My suggestion to fix this is to make some units more “extreme” in their strengths/weaknesses, but also harder to access. For example, Zhuge Nu should be a tier 3 unit (currently tier 2, requiring both tier 1 buildings to be made), and could fire up to 5 arrows, instead of 3. Teching into Zhuge Nu should be hard, but the reward should be that it beats nearly every Feudal unit decisively. It should also be made from a separate building (e.g. Keep?) or at least tier 3 Archery Range AND requires a tech to make the base variant (again, teching into this unit should be hard and not require a mere 150w investment as in live game).

Likewise, Landsknecht (who also need a buff/cost decrease, but that is another topic) should be a tier 3/4 unit that is hard to tech into (maybe could require technology from Keep or so?), but once you unlock them they get something monstrous like +20/+30 bonus vs all infantry types while also having decent ranged armor (leaving Knights as only counter).

Knights could have their own production building (“Knight’s keep” or something), costing 300w and being a Castle Age building.
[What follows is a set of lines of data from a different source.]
(** ** Further vocabulary: outcomes of creation, listings, call sequences *)

(** A creation answers [InvalidPayload] with the message of the first check,
    and leaves the state as it was, for every payload that decodes at [Tp]
    and is not valid. *)
Definition rejects_missing (Tp : RecordType) (valid : obj → Prop)
    (create : obj → M (Result obj)) : Prop :=
  ∀ P env st, is_Some (decode Tp P) → ¬ valid P →
    create P env st = Some (Err (InvalidPayload "Missing required fields"), st).

(** What [getAllX] answers on a well-formed map that is not empty: every
    stored value, once per key. *)
Definition getAll_spec (m : StableBTreeMap) (getAll : M (Result (list obj))) : Prop :=
  ∀ env st, wf m st → contents m st ≠ ∅ →
    ∃ l, getAll env st = Some (Ok l, st) ∧
         length l = size (contents m st) ∧
         ∀ v, v ∈ l ↔ ∃ k, contents m st !! k = Some v.

(** The consultation is about the patient [pid]. *)
Definition consults (pid : string) (c : obj) : Prop :=
  c !! "patient_id" = Some (VText pid).

(** What a creation writes: the record under the generated id and nothing
    else; the map grows by one key, unless the generated id was a key
    already, in which case the record under it is replaced. *)
Definition create_frame (m : StableBTreeMap) (valid : State → obj → Prop)
    (create : obj → M (Result obj)) : Prop :=
  ∀ P env st, valid st P →
    ∃ R st',
      create P env st = Some (Ok R, st') ∧
      contents m st' !! uuid env = Some R ∧
      (∀ k, k ≠ uuid env → contents m st' !! k = contents m st !! k) ∧
      (∀ i, i ≠ memoryId m → st' !! i = st !! i) ∧
      size (contents m st') =
        match contents m st !! uuid env with
        | Some _ => size (contents m st)
        | None => S (size (contents m st))
        end.

(** The update calls of the canister. *)
Inductive call :=
| CreateDepartment (payload : obj)
| CreateDoctor (payload : obj)
| CreatePatient (payload : obj)
| CreateConsultation (payload : obj)
| CreateChat (payload : obj)
| UpdatePatient (id : string) (payload : obj)
| UpdateDoctor (id : string) (payload : obj)
| UpdateDoctorAvailability (id : string) (availability : bool)
| DeletePatient (id : string)
| DeleteDoctor (id : string)
| DeleteDepartment (id : string).

(** The state that a call leaves: its post-state, or the state as it was
    when the call trapped. *)
Definition after {A} (r : option (A * State)) (st : State) : State :=
  match r with
  | Some (_, st') => st'
  | None => st
  end.

Definition exec (c : call) (env : Env) (st : State) : State :=
  match c with
  | CreateDepartment P => after (createDepartment P env st) st
  | CreateDoctor P => after (createDoctor P env st) st
  | CreatePatient P => after (createPatient P env st) st
  | CreateConsultation P => after (createConsultation P env st) st
  | CreateChat P => after (createChat P env st) st
  | UpdatePatient id P => after (updatePatient id P env st) st
  | UpdateDoctor id P => after (updateDoctor id P env st) st
  | UpdateDoctorAvailability id b => after (updateDoctorAvailability id b env st) st
  | DeletePatient id => after (deletePatient id env st) st
  | DeleteDoctor id => after (deleteDoctor id env st) st
  | DeleteDepartment id => after (deleteDepartment id env st) st
  end.

(** The states that the canister reaches from the empty stable memory. *)
Inductive reachable : State → Prop :=
| reachable_init : reachable ∅
| reachable_step st c env : reachable st → reachable (exec c env st).

(** Every record of the map is stored under its own [id]. *)
Definition keyed (m : StableBTreeMap) (st : State) : Prop :=
  map_Forall (λ k v, v !! "id" = Some (VText k)) (contents m st).

Definition keyed_state (st : State) : Prop :=
  keyed Departments st ∧ keyed Doctors st ∧ keyed Patients st ∧
  keyed Consultations st ∧ keyed Chats st.

(** ** Further data for concrete runs *)

(** A doctor without an image. *)
Definition no_image : obj :=
  {[ "name" := VText "Dr. Lee"; "department_id" := VText "dep-1";
     "image" := VText "" ]}.

(** Two consultations of Ann and one of somebody else. *)
Definition visit1 : obj :=
  {[ "id" := VText "con-1"; "patient_id" := VText "pat-1";
     "problem" := VText "chest pain"; "department_id" := VText "dep-1" ]}.

Definition visit2 : obj :=
  {[ "id" := VText "con-2"; "patient_id" := VText "pat-9";
     "problem" := VText "cough"; "department_id" := VText "dep-1" ]}.

Definition visit3 : obj :=
  {[ "id" := VText "con-3"; "patient_id" := VText "pat-1";
     "problem" := VText "follow-up"; "department_id" := VText "dep-1" ]}.

Definition busy_clinic : State :=
  <[3 := {[ "con-1" := visit1; "con-2" := visit2; "con-3" := visit3 ]}]> clinic.

(** A patient payload without a name. *)
Definition nameless : obj := {[ "name" := VText ""; "age" := VNat64 30 ]}.

(** A call whose generated id is the key of John's record. *)
Definition colliding : Env := mkEnv bob "doc-1".

(** The first state after the empty one: Alice has created Dr. Lee. *)
Definition opened : State := exec (CreateDoctor new_doctor) as_alice ∅.

(** Dr. Lee's record in that state. *)
Definition lee : obj :=
  {[ "id" := VText "doc-3"; "owner" := VPrincipal alice;
     "name" := VText "Dr. Lee"; "department_id" := VText "dep-1";
     "image" := VText "img.png" ]}.

(** A payload with Dr. Lee's name and department, and another image. *)
Definition same_as_new : obj :=
  {[ "name" := VText "Dr. Lee"; "department_id" := VText "dep-1";
     "image" := VText "other.png" ]}.

(** Three doctors of Alice, created from the empty memory under the ids
    [doc-2], [doc-3] and [doc-1], in this order. *)
Definition doctor_named (n : string) : obj :=
  {[ "name" := VText n; "department_id" := VText "dep-1";
     "image" := VText "img.png" ]}.

Definition three_doctors : State :=
  exec (CreateDoctor (doctor_named "Dr. One")) (mkEnv alice "doc-1")
    (exec (CreateDoctor (doctor_named "Dr. Three")) (mkEnv alice "doc-3")
       (exec (CreateDoctor (doctor_named "Dr. Two")) (mkEnv alice "doc-2") ∅)).

Definition doctor_of (n id : string) : obj :=
  {[ "id" := VText id; "owner" := VPrincipal alice;
     "name" := VText n; "department_id" := VText "dep-1";
     "image" := VText "img.png" ]}.

(** * Properties *)

(** ** Serialisation *)

Section encode_facts.
Context (T : RecordType).
Implicit Types o r : obj.

Lemma declared_lookup o k :
  declared T o !! k = if decide (k ∈ T.*1) then o !! k else None.
Proof.
  unfold declared. case_decide as Hk.
  - destruct (o !! k) as [v|] eqn:Hv.
    + apply map_lookup_filter_Some. done.
    + apply map_lookup_filter_None. left. done.
  - apply map_lookup_filter_None. right. intros v _. done.
Qed.

Lemma encode_Some o r :
  encode T o = Some r ↔ forallb (field_ok o) T = true ∧ r = declared T o.
Proof.
  unfold encode. destruct (forallb (field_ok o) T).
  - split; [intros [= <-] | intros [_ ->]]; done.
  - split; [done | by intros [? _]].
Qed.

Lemma encode_None o :
  encode T o = None ↔ forallb (field_ok o) T = false.
Proof. unfold encode. by destruct (forallb (field_ok o) T). Qed.

Lemma encode_lookup o r k :
  encode T o = Some r →
  r !! k = if decide (k ∈ T.*1) then o !! k else None.
Proof. intros [_ ->]%encode_Some. apply declared_lookup. Qed.

Lemma encode_lookup_in o r k :
  encode T o = Some r → k ∈ T.*1 → r !! k = o !! k.
Proof. intros H Hk. rewrite (encode_lookup _ _ _ H). by rewrite decide_True. Qed.

Lemma encode_lookup_notin o r k :
  encode T o = Some r → k ∉ T.*1 → r !! k = None.
Proof. intros H Hk. rewrite (encode_lookup _ _ _ H). by rewrite decide_False. Qed.

Lemma field_ok_ext o o' :
  (∀ k, k ∈ T.*1 → o' !! k = o !! k) →
  forallb (field_ok o') T = forallb (field_ok o) T.
Proof.
  intros Hext. induction T as [|[k t] T' IH]; [done|]. simpl.
  f_equal.
  - unfold field_ok. simpl. rewrite Hext; [done|]. simpl. left.
  - apply IH. intros k' Hk'. apply Hext. simpl. by right.
Qed.

Lemma declared_idemp o : declared T (declared T o) = declared T o.
Proof.
  apply map_eq. intros k. rewrite !declared_lookup. by case_decide.
Qed.

(** Serialising is idempotent: what was written reads back as itself. *)
Lemma encode_idemp o r : encode T o = Some r → encode T r = Some r.
Proof.
  intros [Hall ->]%encode_Some. apply encode_Some. split.
  - rewrite <- Hall. apply field_ok_ext. intros k Hk.
    rewrite declared_lookup. by rewrite decide_True.
  - by rewrite declared_idemp.
Qed.

(** An object that declares nothing beyond [T] and passes the check is
    written as it is. *)
Lemma encode_exact o :
  forallb (field_ok o) T = true →
  (∀ k, k ∉ T.*1 → o !! k = None) →
  encode T o = Some o.
Proof.
  intros Hall Hdom. apply encode_Some. split; [done|].
  apply map_eq. intros k. rewrite declared_lookup.
  case_decide; [done|]. by apply Hdom.
Qed.

Lemma encode_field o r k t :
  encode T o = Some r → (k, t) ∈ T →
  ∃ v, o !! k = Some v ∧ r !! k = Some v ∧ has_type t v = true.
Proof.
  intros H Hin. pose proof H as [Hall _]%encode_Some.
  rewrite forallb_forall in Hall.
  pose proof Hin as Hok%list_elem_of_In%Hall.
  unfold field_ok in Hok. simpl in Hok.
  destruct (o !! k) as [v|] eqn:Hv; [|done].
  exists v. split_and!; [done| |done].
  rewrite (encode_lookup_in _ _ _ H); [done|].
  apply list_elem_of_fmap. by exists (k, t).
Qed.

Lemma forallb_field_ok o :
  forallb (field_ok o) T = true ↔
  ∀ k t, (k, t) ∈ T → ∃ v, o !! k = Some v ∧ has_type t v = true.
Proof.
  rewrite forallb_forall. split.
  - intros H k t Hin%list_elem_of_In. apply H in Hin.
    unfold field_ok in Hin. simpl in Hin.
    destruct (o !! k) as [v|]; [eauto | done].
  - intros H [k t] Hin%list_elem_of_In. destruct (H k t Hin) as (v & Hv & Ht).
    unfold field_ok. simpl. by rewrite Hv.
Qed.

End encode_facts.

(** ** Stable memory *)

Lemma contents_insert_eq m (st : State) c :
  contents m (<[memoryId m := c]> st) = c.
Proof. unfold contents. by rewrite lookup_insert_eq. Qed.

Lemma contents_insert_ne m m' (st : State) c :
  memoryId m ≠ memoryId m' → contents m' (<[memoryId m := c]> st) = contents m' st.
Proof. intros Hne. unfold contents. by rewrite lookup_insert_ne. Qed.

Lemma contents_empty m : contents m ∅ = ∅.
Proof. unfold contents. by rewrite lookup_empty. Qed.

(** ** The order of the keys *)

Lemma bytes_leb_refl a : bytes_leb a a = true.
Proof.
  induction a as [|x a IH]; [done|]. simpl.
  rewrite N.eqb_refl, IH. apply orb_true_r.
Qed.

Lemma bytes_leb_total a b : bytes_leb a b = true ∨ bytes_leb b a = true.
Proof.
  revert b. induction a as [|x a IH]; intros [|y b]; simpl; auto.
  destruct (N.lt_trichotomy x y) as [Hlt|[->|Hgt]].
  - left. apply N.ltb_lt in Hlt. by rewrite Hlt.
  - rewrite N.eqb_refl, N.ltb_irrefl. simpl. apply IH.
  - right. apply N.ltb_lt in Hgt. by rewrite Hgt.
Qed.

Lemma bytes_leb_trans a b c :
  bytes_leb a b = true → bytes_leb b c = true → bytes_leb a c = true.
Proof.
  revert b c. induction a as [|x a IH]; intros [|y b] [|z c]; simpl; try done.
  rewrite !orb_true_iff, !andb_true_iff, !N.ltb_lt, !N.eqb_eq.
  intros [Hxy|[-> Hab]] [Hyz|[-> Hbc]].
  - left. lia.
  - by left.
  - by left.
  - right. split; [done|]. by apply (IH b).
Qed.

Lemma bytes_leb_antisym a b :
  bytes_leb a b = true → bytes_leb b a = true → a = b.
Proof.
  revert b. induction a as [|x a IH]; intros [|y b]; simpl; try done.
  rewrite !orb_true_iff, !andb_true_iff, !N.ltb_lt, !N.eqb_eq.
  intros [Hxy|[-> Hab]] [Hyx|[Heq Hba]]; try lia.
  f_equal. by apply IH.
Qed.

#[global] Instance key_le_refl : Reflexive key_le.
Proof. intros k. apply bytes_leb_refl. Qed.

#[global] Instance key_le_trans : Transitive key_le.
Proof. intros k1 k2 k3. apply bytes_leb_trans. Qed.

#[global] Instance key_le_total : Total key_le.
Proof. intros k1 k2. apply bytes_leb_total. Qed.

#[global] Instance entry_le_trans : Transitive entry_le.
Proof. intros x y z. apply key_le_trans. Qed.

#[global] Instance entry_le_total : Total entry_le.
Proof. intros x y. apply key_le_total. Qed.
Having Knights in same building as Horsemen feels a bit… uninspired.

Also, another very important aspect is that the game should have “scarce” resources (gold) and abundant ones (food, wood), currently due to how market works and the ease of gathering gold early on, gold is basically as valuable as wood, and as a consequence, “gold units” (which is a very important concept in AoE2) don’t feel inherently stronger than “trash units” (wood & food-based ones). This is a design philosophy also, as far as I know SC2 doesn’t have “elite” and “trash” units like AoE2, nevertheless there should be units that are harder to counter (Knights?) and ones that are easy (basic Archers?).

AoE2 also had an edge, strategy-wise (at least I think) because it has a “5-way” counter system, where it’s the classic Archer → Pikeman → Knight → Archer, but Monks and Mangonels come in the mix also, countering Knights and Archers, respectively, making it more interesting than the 3-way counter system of AoE4 (with caveats like Crossbowman countering Knight, granted).

In short, there should be more diversification and more strategic planning in unit composition, currently ALL units are too easily accessible and you just make the counter unit to what you see the opponent make, making it basically mostly a micro and villager allocation battle and not much more.

These are just some impressions I had, I am sorry if they aren’t properly written because they are half-formed in my mind also, but I hope they give inspiration for discussion.

bump

(also I would request mods to move this thread to “Discussions”, if appropriate. Weird that there are 2 sections, one subfolder “Discussions” and one generic).